### Task to complete
Going down the listing below, print exactly each line from the one with "r + Z.of_nat allowed" up to and including the one with "[done|by rewrite Hs1, lookup_insert_eq|done|simpl;", and skip the rest.

─── Recorded information

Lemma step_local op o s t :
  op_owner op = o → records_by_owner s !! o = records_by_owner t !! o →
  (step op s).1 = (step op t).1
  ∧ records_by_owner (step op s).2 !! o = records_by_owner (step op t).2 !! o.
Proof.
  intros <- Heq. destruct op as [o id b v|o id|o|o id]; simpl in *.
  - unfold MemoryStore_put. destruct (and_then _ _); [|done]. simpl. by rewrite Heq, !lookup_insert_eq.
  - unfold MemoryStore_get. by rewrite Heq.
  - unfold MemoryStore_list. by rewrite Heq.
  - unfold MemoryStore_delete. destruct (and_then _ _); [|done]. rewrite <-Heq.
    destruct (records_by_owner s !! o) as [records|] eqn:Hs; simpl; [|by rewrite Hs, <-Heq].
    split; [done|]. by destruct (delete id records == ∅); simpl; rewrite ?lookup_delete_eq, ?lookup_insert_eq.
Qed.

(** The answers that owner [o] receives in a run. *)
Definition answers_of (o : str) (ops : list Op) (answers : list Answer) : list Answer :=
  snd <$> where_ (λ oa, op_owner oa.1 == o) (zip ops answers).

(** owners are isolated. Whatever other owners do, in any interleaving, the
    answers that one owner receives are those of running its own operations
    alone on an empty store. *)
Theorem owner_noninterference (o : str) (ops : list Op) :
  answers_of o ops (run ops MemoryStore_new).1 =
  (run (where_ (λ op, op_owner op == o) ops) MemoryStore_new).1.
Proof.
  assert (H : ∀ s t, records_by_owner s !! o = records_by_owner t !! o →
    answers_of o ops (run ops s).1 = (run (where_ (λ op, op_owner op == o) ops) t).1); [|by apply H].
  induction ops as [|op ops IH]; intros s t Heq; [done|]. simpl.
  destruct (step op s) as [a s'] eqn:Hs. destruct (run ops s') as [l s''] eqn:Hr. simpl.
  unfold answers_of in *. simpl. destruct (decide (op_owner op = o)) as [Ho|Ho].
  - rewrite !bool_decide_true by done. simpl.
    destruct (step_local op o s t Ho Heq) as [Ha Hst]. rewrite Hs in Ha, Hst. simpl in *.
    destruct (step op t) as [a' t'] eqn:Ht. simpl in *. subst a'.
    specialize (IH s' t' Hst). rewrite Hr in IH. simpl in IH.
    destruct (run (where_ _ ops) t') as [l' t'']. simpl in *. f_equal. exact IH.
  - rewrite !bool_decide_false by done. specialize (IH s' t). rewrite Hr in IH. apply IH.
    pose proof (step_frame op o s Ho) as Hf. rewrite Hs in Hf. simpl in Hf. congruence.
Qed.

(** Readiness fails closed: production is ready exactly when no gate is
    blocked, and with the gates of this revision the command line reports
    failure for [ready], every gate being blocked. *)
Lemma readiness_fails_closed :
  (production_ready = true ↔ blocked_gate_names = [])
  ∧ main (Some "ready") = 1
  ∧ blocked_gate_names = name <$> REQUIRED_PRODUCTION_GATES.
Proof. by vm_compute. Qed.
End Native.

──────
─── Recorded information

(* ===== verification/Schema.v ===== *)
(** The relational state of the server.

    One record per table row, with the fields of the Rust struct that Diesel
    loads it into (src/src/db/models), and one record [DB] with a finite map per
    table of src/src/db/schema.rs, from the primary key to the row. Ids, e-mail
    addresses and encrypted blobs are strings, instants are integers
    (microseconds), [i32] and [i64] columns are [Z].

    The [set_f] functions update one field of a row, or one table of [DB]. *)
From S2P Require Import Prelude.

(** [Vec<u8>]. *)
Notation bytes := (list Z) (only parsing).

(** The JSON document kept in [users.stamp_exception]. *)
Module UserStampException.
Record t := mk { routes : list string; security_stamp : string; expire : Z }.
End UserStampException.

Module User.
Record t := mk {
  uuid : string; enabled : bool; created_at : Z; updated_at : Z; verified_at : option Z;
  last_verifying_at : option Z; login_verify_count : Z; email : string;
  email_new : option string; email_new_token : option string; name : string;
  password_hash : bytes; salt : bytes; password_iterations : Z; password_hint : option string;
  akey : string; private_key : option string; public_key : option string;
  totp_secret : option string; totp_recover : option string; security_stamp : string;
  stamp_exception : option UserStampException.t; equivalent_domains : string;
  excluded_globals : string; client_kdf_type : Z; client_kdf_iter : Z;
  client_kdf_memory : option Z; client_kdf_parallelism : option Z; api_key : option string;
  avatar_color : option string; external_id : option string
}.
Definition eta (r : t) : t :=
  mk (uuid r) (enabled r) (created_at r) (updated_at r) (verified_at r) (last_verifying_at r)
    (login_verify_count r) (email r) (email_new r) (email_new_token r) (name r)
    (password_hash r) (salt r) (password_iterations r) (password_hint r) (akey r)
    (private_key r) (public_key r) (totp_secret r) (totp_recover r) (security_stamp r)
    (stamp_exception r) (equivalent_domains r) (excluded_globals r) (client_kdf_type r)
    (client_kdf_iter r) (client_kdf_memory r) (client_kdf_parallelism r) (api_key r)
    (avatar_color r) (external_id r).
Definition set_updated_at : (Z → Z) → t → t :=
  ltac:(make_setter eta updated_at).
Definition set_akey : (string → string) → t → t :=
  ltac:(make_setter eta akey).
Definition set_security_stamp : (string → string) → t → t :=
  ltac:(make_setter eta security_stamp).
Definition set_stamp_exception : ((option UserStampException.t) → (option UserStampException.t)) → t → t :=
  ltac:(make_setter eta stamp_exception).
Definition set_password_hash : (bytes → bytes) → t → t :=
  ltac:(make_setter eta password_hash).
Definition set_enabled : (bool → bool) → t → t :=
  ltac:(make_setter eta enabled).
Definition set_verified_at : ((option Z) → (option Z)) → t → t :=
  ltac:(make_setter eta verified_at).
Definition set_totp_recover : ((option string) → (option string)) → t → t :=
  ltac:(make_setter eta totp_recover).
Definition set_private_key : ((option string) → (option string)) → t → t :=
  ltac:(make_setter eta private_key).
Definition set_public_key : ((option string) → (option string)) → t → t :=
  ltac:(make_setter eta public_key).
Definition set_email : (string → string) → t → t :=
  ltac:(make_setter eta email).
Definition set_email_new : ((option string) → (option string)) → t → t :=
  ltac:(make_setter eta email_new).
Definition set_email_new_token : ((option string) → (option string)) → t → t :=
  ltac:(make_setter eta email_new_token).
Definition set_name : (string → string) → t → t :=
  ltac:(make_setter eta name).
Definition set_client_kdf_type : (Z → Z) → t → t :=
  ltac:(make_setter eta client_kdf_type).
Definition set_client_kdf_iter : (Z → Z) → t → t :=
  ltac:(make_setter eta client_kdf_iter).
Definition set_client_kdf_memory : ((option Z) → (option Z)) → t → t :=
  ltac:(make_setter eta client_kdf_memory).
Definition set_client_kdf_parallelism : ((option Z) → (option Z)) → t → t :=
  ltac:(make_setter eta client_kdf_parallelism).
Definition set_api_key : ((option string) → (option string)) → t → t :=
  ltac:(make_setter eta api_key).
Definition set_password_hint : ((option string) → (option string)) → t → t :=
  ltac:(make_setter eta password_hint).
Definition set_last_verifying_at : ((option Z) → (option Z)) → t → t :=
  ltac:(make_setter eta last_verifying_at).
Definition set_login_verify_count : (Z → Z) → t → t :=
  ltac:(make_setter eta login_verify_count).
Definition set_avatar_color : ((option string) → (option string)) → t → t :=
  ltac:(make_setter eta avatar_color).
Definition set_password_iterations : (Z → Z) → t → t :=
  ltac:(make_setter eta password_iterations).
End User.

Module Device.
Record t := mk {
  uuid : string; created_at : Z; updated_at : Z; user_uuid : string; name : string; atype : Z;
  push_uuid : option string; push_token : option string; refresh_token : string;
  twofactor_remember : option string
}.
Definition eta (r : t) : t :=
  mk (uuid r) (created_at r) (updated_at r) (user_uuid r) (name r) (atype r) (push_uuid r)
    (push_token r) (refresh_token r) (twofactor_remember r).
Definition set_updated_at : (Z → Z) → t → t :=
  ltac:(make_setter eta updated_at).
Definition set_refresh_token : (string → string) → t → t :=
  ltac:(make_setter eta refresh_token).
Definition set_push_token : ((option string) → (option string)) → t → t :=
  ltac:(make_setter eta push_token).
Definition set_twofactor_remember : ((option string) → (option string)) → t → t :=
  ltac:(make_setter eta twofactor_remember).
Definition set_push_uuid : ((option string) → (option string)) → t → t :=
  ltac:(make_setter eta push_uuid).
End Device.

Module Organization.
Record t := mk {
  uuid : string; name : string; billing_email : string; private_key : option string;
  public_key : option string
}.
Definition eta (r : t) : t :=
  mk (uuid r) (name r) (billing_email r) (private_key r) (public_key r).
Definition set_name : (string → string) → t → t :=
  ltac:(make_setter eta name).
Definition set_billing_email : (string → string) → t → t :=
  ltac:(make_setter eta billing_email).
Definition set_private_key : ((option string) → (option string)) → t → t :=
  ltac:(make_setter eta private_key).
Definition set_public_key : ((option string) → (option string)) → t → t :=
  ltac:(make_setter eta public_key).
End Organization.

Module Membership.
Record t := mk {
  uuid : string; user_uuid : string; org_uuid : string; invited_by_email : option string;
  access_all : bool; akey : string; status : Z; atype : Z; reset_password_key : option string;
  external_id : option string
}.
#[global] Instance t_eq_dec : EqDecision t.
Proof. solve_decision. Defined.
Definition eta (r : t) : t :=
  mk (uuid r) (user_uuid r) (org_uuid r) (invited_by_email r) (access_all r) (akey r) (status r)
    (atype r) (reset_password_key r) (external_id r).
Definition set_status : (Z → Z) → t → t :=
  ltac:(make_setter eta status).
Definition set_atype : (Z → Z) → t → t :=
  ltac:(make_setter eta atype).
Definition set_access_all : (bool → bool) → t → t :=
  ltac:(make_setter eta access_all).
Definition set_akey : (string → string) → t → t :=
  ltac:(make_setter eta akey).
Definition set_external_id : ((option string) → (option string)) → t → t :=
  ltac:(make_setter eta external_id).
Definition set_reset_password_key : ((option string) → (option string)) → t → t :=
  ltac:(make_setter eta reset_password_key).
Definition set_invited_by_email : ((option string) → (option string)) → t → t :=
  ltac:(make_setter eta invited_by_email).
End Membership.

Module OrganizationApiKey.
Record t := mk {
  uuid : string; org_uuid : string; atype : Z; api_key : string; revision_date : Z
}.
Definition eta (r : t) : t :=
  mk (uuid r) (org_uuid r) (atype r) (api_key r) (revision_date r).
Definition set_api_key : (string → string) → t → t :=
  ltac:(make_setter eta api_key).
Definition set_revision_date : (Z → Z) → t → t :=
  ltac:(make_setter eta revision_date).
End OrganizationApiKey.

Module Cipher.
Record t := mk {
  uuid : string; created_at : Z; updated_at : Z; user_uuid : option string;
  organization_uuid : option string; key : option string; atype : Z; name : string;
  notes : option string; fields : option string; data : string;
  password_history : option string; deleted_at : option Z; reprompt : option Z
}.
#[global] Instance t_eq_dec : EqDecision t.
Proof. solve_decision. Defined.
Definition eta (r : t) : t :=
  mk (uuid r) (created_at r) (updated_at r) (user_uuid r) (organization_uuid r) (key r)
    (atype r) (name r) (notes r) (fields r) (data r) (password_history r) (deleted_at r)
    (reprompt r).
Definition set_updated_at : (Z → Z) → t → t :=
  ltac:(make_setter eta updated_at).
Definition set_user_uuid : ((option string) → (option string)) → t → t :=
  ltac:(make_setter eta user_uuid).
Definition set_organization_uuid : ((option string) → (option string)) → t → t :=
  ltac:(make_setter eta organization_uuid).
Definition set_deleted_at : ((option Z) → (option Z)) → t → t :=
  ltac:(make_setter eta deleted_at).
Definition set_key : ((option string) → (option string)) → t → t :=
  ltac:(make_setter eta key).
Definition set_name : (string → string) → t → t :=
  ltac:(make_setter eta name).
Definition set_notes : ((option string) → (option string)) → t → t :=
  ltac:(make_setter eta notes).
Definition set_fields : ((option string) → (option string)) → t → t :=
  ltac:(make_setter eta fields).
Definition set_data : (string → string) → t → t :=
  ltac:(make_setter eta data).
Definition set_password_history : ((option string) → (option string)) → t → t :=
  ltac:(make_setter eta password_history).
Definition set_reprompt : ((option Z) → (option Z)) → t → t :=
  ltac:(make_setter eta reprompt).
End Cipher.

──────
─── Recorded information

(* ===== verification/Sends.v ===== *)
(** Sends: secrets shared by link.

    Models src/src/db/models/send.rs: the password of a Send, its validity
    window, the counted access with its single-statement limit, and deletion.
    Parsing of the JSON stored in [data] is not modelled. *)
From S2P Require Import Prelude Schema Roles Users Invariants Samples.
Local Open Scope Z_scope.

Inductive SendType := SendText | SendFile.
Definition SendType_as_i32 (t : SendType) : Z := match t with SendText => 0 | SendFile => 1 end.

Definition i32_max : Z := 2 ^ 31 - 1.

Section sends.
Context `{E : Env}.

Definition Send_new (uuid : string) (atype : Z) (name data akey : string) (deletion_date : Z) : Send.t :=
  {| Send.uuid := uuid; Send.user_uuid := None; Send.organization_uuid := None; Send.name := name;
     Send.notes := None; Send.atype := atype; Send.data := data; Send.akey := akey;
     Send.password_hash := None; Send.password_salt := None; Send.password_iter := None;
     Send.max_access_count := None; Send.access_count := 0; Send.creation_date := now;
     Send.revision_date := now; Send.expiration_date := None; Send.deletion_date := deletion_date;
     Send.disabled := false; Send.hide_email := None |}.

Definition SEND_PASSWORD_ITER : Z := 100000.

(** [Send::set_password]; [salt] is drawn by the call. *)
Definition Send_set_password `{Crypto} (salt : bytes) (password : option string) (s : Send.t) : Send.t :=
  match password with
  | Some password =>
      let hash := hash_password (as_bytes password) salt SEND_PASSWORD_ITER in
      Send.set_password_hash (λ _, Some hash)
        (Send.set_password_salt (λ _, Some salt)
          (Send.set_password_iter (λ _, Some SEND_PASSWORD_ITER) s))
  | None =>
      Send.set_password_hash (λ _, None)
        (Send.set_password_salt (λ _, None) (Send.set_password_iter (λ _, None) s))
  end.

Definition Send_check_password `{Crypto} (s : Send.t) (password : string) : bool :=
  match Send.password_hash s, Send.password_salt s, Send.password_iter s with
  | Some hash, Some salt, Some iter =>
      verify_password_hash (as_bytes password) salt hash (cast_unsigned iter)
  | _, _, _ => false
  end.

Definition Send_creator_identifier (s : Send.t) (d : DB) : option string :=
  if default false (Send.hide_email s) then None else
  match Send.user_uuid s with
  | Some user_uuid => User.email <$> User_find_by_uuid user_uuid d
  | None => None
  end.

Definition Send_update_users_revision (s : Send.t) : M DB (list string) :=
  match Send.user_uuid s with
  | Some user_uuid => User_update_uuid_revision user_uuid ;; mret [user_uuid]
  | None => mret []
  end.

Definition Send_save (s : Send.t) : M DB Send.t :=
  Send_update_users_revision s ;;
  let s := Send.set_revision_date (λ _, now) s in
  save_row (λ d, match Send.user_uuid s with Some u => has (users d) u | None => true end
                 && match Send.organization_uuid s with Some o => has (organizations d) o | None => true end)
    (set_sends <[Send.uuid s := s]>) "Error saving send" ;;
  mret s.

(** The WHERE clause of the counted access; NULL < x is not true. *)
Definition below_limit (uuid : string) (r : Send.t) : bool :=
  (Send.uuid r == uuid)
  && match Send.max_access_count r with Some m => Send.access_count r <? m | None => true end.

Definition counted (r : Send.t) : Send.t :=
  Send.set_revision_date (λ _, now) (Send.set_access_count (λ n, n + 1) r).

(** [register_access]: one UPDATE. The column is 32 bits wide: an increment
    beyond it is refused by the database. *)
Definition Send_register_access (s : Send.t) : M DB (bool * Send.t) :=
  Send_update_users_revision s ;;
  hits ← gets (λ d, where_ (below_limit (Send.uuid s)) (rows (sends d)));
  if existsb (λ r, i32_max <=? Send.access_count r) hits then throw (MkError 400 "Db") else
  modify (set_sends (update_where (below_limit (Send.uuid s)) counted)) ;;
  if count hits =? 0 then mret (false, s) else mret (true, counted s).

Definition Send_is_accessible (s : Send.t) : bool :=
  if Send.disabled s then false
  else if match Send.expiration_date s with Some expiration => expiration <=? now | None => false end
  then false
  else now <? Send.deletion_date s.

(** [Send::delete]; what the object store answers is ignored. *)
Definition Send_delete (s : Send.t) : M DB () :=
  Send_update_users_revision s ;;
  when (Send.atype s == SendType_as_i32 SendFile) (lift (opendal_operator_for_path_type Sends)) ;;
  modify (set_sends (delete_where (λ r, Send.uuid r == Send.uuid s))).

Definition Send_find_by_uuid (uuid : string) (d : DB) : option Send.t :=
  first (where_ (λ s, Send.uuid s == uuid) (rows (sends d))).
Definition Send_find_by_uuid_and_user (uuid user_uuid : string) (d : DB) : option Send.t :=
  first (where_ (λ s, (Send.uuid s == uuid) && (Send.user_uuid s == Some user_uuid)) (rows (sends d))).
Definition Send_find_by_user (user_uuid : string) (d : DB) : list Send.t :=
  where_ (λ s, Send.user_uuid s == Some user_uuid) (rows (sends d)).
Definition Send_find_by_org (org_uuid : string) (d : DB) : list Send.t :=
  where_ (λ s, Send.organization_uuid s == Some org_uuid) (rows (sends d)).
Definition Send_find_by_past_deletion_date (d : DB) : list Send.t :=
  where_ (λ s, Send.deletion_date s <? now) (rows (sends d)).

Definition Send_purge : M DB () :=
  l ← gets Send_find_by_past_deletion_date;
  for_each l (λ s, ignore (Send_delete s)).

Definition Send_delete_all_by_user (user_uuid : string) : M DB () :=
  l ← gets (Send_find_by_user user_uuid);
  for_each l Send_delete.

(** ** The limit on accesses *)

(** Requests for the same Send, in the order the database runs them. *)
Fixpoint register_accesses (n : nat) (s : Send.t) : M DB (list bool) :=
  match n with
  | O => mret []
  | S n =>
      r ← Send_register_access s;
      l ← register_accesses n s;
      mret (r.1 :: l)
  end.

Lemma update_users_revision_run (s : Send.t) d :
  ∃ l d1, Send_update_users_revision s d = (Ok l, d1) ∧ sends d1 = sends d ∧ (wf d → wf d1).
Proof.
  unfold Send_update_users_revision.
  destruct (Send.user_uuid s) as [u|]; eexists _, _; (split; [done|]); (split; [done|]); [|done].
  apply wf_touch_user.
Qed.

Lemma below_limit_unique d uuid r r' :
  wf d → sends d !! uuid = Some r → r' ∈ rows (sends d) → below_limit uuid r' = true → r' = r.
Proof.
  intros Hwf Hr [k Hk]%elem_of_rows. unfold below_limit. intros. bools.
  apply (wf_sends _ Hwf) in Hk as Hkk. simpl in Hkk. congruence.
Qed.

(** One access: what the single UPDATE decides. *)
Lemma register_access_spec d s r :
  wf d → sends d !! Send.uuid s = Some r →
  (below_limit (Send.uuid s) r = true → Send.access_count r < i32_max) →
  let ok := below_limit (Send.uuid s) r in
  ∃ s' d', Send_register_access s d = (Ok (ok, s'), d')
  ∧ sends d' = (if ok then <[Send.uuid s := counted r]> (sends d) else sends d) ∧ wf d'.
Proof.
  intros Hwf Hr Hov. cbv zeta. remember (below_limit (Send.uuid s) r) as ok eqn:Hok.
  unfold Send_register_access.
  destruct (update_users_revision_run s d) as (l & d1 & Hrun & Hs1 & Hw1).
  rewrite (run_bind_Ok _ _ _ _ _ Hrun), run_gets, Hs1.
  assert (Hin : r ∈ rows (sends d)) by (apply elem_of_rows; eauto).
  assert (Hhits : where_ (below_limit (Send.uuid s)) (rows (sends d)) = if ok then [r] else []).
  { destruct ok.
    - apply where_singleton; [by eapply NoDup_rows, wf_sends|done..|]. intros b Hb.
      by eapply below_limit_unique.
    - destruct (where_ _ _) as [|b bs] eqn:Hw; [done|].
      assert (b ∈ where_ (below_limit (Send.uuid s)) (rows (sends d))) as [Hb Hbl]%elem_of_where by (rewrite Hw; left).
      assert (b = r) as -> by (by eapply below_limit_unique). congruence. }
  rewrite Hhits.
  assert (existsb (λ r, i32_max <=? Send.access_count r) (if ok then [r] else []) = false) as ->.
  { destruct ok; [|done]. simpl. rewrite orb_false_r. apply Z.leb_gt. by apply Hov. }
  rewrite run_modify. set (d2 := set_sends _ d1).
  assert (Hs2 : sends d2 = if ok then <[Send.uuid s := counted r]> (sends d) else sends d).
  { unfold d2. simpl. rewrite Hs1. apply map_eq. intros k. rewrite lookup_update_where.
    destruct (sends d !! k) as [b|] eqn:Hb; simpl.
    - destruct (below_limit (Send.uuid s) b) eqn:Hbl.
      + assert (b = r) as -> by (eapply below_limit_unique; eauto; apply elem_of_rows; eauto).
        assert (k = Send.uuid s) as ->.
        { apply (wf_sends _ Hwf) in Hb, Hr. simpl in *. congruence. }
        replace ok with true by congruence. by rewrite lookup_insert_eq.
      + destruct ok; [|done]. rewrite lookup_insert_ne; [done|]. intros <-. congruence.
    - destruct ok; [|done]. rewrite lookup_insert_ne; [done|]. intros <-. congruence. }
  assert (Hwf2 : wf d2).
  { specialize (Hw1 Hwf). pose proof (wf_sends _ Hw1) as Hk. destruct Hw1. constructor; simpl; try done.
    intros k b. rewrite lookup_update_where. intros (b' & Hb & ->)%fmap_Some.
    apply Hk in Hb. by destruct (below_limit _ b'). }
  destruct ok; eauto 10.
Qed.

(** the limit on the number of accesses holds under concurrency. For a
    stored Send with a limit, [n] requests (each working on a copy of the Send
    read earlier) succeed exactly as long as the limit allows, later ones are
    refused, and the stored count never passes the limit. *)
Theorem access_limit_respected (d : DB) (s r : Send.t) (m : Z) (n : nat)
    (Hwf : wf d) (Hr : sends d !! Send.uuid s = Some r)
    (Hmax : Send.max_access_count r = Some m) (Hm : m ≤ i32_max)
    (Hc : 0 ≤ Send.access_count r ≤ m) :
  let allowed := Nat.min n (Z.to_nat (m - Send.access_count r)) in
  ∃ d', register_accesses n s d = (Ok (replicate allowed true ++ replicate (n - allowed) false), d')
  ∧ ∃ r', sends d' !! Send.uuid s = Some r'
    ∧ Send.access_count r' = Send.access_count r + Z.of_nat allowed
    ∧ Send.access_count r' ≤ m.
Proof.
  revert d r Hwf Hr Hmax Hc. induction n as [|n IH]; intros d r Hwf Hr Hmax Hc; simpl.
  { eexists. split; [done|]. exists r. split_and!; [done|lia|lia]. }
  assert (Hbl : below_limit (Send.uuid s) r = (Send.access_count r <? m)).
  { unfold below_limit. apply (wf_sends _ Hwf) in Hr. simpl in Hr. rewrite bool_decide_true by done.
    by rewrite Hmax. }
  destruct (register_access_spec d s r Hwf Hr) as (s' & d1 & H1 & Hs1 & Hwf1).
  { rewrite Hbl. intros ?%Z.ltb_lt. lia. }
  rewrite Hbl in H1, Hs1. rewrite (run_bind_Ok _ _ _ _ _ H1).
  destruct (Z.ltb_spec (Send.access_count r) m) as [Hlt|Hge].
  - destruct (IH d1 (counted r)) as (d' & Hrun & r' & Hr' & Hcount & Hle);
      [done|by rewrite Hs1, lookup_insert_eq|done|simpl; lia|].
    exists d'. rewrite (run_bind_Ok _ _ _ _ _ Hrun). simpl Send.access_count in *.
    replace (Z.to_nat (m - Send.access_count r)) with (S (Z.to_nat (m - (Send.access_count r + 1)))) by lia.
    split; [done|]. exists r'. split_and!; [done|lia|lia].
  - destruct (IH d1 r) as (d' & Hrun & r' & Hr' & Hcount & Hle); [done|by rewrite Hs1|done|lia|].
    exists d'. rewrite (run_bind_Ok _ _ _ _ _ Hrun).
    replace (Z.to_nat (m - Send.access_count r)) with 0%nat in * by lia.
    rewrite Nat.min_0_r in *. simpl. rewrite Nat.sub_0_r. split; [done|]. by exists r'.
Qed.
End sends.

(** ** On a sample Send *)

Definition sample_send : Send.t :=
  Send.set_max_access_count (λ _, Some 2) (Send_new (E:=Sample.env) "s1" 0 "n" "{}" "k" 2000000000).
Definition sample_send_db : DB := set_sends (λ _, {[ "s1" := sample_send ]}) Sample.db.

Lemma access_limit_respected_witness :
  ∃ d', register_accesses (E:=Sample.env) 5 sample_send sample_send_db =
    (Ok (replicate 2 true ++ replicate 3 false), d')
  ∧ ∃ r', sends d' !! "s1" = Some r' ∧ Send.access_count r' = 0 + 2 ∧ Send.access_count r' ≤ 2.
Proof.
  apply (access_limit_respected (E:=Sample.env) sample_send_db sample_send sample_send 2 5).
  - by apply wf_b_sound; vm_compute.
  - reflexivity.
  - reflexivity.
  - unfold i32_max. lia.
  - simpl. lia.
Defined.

──────

### Answer section
    ∧ Send.access_count r' = Send.access_count r + Z.of_nat allowed
    ∧ Send.access_count r' ≤ m.
Proof.
  revert d r Hwf Hr Hmax Hc. induction n as [|n IH]; intros d r Hwf Hr Hmax Hc; simpl.
  { eexists. split; [done|]. exists r. split_and!; [done|lia|lia]. }
  assert (Hbl : below_limit (Send.uuid s) r = (Send.access_count r <? m)).
  { unfold below_limit. apply (wf_sends _ Hwf) in Hr. simpl in Hr. rewrite bool_decide_true by done.
    by rewrite Hmax. }
  destruct (register_access_spec d s r Hwf Hr) as (s' & d1 & H1 & Hs1 & Hwf1).
  { rewrite Hbl. intros ?%Z.ltb_lt. lia. }
  rewrite Hbl in H1, Hs1. rewrite (run_bind_Ok _ _ _ _ _ H1).
  destruct (Z.ltb_spec (Send.access_count r) m) as [Hlt|Hge].
  - destruct (IH d1 (counted r)) as (d' & Hrun & r' & Hr' & Hcount & Hle);
      [done|by rewrite Hs1, lookup_insert_eq|done|simpl; lia|].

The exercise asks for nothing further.